**WHAT YOU WILL DO**
When you reach the line with "(** ** What is kept *)" in the data below, begin printing lines exactly, and stop once the line with "getTransactionID (m_txn t')" has been printed.

**PROVIDED MATERIAL**

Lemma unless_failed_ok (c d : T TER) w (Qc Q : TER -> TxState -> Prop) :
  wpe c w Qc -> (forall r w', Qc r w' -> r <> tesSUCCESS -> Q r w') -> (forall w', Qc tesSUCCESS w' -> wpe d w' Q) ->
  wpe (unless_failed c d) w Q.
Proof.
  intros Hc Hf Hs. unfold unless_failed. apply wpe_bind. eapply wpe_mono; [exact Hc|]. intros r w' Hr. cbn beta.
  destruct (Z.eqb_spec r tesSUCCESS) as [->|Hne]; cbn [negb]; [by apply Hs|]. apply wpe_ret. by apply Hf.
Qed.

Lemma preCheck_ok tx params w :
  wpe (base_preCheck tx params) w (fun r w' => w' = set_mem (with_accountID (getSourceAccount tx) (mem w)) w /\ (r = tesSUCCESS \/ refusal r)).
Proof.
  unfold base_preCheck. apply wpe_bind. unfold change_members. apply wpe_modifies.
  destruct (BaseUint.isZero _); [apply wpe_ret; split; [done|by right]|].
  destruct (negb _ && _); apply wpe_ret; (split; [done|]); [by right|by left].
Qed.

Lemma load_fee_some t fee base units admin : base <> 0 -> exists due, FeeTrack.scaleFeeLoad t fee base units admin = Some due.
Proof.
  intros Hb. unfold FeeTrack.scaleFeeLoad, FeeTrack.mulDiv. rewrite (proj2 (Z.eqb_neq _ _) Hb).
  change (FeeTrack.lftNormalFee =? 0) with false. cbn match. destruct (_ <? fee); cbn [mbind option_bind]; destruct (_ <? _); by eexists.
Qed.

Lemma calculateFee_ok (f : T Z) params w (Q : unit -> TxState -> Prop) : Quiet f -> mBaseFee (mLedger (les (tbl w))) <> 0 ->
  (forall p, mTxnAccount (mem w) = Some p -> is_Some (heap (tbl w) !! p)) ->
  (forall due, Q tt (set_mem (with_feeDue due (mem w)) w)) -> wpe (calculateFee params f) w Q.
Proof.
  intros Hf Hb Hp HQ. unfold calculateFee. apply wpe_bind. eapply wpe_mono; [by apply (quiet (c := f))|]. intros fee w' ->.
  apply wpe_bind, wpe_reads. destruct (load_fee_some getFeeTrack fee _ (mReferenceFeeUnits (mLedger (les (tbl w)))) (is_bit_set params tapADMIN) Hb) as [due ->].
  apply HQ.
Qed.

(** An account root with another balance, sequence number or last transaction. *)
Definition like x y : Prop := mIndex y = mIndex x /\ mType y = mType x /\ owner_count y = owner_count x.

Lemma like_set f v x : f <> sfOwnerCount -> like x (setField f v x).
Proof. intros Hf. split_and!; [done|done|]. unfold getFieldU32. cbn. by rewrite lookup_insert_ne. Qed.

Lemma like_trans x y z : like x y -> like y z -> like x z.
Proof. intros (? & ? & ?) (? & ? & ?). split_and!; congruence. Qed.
---
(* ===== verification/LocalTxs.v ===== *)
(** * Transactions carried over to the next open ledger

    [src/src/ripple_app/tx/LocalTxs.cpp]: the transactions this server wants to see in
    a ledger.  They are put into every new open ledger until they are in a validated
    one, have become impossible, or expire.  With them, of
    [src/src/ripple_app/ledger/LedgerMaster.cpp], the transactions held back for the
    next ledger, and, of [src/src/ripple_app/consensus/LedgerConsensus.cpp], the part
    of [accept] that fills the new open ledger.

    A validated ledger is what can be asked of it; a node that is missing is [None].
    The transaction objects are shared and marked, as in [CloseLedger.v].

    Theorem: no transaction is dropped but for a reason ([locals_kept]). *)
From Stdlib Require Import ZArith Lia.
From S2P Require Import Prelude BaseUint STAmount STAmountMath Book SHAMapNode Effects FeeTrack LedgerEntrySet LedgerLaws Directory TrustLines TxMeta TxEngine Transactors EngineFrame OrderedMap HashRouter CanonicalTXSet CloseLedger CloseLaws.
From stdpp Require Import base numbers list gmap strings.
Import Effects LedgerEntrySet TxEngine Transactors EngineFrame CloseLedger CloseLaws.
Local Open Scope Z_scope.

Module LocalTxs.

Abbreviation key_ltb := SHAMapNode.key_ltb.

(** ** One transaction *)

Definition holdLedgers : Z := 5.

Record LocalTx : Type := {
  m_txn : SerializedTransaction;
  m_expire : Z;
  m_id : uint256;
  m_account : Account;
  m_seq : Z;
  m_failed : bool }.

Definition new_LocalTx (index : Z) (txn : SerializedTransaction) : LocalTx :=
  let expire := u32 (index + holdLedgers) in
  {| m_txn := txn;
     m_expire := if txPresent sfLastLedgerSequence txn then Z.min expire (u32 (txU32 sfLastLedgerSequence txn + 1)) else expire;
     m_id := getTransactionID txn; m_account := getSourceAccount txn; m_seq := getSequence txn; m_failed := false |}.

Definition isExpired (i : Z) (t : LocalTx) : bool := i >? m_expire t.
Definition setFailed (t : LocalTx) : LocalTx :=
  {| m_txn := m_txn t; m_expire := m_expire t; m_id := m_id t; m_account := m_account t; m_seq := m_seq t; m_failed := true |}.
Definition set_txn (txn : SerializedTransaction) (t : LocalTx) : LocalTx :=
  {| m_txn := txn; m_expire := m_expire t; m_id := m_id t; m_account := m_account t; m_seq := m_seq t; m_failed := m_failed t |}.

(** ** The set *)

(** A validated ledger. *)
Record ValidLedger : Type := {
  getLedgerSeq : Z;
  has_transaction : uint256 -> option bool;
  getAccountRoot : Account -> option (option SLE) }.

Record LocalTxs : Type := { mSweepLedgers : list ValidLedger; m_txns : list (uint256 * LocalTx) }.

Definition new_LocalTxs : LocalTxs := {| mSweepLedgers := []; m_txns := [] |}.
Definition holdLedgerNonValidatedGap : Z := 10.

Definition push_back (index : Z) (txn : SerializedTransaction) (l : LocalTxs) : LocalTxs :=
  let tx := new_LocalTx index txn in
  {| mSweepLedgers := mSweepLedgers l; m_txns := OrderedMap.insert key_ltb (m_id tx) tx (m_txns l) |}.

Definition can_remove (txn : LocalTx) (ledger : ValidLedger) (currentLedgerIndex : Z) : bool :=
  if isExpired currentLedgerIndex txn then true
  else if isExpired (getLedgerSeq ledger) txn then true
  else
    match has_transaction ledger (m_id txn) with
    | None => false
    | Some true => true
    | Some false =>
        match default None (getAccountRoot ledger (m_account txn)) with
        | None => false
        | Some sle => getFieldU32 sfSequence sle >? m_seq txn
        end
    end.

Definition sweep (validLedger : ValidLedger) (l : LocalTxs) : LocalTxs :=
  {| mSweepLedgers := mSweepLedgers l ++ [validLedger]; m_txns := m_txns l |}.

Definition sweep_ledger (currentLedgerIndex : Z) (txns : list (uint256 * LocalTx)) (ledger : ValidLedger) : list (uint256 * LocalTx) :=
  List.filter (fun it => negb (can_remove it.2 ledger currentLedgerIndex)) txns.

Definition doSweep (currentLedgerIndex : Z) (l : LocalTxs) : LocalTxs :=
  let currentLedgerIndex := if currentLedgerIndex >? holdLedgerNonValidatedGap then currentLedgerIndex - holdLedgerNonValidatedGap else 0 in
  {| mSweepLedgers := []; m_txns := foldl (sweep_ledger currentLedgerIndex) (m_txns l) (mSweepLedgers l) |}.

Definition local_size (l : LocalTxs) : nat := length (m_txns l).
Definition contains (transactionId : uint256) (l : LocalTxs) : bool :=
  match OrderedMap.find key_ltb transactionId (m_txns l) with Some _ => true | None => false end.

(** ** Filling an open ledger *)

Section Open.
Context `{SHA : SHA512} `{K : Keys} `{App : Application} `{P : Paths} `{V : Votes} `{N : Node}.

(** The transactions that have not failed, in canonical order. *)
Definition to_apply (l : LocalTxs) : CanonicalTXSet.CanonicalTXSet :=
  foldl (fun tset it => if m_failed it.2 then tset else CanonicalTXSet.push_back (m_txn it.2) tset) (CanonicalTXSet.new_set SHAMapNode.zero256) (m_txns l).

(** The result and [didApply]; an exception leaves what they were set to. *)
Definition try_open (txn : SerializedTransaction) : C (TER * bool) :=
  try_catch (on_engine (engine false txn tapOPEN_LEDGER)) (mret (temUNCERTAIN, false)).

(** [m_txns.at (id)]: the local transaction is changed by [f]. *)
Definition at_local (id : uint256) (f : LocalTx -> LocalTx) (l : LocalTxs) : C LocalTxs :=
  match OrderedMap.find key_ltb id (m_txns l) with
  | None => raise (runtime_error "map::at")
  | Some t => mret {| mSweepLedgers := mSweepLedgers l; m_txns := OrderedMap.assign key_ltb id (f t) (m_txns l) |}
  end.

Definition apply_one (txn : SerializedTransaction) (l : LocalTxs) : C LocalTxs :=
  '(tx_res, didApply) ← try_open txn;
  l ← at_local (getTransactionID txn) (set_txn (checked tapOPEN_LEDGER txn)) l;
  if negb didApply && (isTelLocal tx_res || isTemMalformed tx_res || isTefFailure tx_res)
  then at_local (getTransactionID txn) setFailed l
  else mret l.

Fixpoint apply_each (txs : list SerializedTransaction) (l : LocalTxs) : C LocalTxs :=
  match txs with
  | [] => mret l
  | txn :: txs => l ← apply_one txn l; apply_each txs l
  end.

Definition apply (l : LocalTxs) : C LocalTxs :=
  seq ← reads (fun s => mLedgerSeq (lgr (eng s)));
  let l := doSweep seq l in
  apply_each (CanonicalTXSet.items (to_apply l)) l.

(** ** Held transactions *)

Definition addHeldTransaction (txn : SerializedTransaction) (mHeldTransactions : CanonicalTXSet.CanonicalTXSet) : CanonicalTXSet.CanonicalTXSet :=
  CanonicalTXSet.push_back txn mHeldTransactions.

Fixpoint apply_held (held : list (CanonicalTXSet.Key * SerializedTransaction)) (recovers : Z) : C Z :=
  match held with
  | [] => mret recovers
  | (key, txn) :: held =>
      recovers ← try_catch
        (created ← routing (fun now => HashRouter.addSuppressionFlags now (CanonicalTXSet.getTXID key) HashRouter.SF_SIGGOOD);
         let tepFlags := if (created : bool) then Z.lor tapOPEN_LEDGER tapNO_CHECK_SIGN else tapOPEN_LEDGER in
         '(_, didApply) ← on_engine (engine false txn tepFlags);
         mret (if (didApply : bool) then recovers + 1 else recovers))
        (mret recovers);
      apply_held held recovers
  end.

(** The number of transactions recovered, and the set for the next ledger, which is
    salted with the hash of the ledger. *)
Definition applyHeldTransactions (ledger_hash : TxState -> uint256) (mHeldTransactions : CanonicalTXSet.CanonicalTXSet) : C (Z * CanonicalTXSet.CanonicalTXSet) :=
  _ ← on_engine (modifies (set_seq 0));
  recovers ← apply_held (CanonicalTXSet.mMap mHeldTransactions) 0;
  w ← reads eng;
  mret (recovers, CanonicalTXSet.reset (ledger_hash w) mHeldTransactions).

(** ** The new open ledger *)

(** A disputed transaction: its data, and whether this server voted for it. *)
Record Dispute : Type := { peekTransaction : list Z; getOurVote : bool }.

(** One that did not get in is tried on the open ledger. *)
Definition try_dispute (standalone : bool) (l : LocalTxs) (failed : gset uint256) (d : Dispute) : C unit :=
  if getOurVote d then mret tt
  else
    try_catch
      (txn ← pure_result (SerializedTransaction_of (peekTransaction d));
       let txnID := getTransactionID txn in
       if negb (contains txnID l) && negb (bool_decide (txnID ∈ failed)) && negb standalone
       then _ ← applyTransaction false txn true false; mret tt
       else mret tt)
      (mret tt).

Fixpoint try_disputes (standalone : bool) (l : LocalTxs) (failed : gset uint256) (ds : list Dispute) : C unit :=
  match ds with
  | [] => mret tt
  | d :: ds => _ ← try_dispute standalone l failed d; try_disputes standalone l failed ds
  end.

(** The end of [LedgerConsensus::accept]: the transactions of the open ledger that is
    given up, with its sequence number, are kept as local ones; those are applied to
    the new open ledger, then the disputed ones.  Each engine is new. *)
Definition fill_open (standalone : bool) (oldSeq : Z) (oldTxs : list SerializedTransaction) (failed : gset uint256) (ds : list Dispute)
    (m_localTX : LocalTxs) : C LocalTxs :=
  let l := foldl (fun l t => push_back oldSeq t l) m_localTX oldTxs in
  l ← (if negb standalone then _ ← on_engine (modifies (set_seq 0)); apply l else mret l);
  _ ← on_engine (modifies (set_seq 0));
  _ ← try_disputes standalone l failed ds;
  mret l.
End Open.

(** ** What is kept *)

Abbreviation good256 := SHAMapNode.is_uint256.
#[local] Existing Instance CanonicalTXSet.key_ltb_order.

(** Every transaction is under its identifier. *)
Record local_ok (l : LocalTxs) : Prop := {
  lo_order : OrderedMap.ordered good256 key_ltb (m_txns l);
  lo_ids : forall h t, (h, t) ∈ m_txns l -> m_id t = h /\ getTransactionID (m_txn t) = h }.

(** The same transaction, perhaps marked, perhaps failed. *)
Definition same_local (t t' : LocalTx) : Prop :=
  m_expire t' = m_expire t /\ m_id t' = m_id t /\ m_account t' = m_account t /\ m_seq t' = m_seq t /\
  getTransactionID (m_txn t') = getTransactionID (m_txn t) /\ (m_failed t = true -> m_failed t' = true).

**ANSWER FOR THIS EXERCISE**
(** ** What is kept *)

Abbreviation good256 := SHAMapNode.is_uint256.
#[local] Existing Instance CanonicalTXSet.key_ltb_order.

(** Every transaction is under its identifier. *)
Record local_ok (l : LocalTxs) : Prop := {
  lo_order : OrderedMap.ordered good256 key_ltb (m_txns l);
  lo_ids : forall h t, (h, t) ∈ m_txns l -> m_id t = h /\ getTransactionID (m_txn t) = h }.

(** The same transaction, perhaps marked, perhaps failed. *)
Definition same_local (t t' : LocalTx) : Prop :=
  m_expire t' = m_expire t /\ m_id t' = m_id t /\ m_account t' = m_account t /\ m_seq t' = m_seq t /\
  getTransactionID (m_txn t') = getTransactionID (m_txn t) /\ (m_failed t = true -> m_failed t' = true).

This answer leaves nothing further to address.